> **Input for this task**:
--

(* ===== verification/SdkDatagramProperties.v ===== *)
(** SdkDatagramProperties: what the C++ owners of datagram endpoints promise: each handle
    has one owner and is given back once, and a poll takes an event whole. *)
From S2P Require Import Prelude.
From S2P Require Import Text.
From S2P Require Import NetTypes.
From S2P Require Import Abi.
From S2P Require Import GnsOptions.
From S2P Require Import GnsEndpoint.
From S2P Require Import GnsRuntime.
From S2P Require Import GnsInvariant.
From S2P Require Import GnsLedger.
From S2P Require Import GnsProperties.
From S2P Require Import GnsKept.
From S2P Require Import SdkDatagram.

(** ** What creation and destruction do to the registry *)
Lemma release_endpoints r : endpoints (release_if_empty r) = endpoints r.
Proof. unfold release_if_empty. by case_match. Qed.
Lemma create_registers o made r : inv r →
  match create o made r with
  | (Ok (SE_OK, id), r') => id ∉ endpoints r ∧ id ≠ 0 ∧ (endpoints r' = {[id]} ∪ endpoints r)
  | (res, r') => (endpoints r' = endpoints r) ∧ (output_of res = 0)
  end.
Proof.
  intros Hi. unfold create. destruct (_ <=? _); [done|]. destruct (_ <? next_endpoint r) eqn:Hb; [done|]. bprop.
  destruct (init (cr_init made) r) as [r1|] eqn:Hinit; [|done].
  destruct (init_inv _ _ _ Hi Hinit) as (_ & E2 & E3 & _).
  destruct (_ =? 0); [by rewrite release_endpoints; simpl|].
  destruct (cr_memory made); simpl; [|by rewrite release_endpoints].
  rewrite E2, E3. fold (eid (next_endpoint r)). pose proof (ri_next _ Hi).
  split_and!; [|rewrite eid_add; lia|done].
  intros [e He]%(ri_registered _ Hi). apply (ri_ids _ Hi) in He as (k & Hk & E). rewrite !eid_add in E by lia. lia.
Qed.
Lemma destroy_unregisters id r : id ∈ endpoints r → inv r → endpoints (destroy id r).2 = endpoints r ∖ {[id]}.
Proof.
  intros Hin Hi. unfold destroy. rewrite decide_True by done. simpl. rewrite release_endpoints. simpl.
  by rewrite (mv_endpoints _ _ (update_moved id shutdown r Hi shutdown_sound Hin)).
Qed.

--

In how many lines of the material above does the word "Require" occur? Give the number and no other text.

12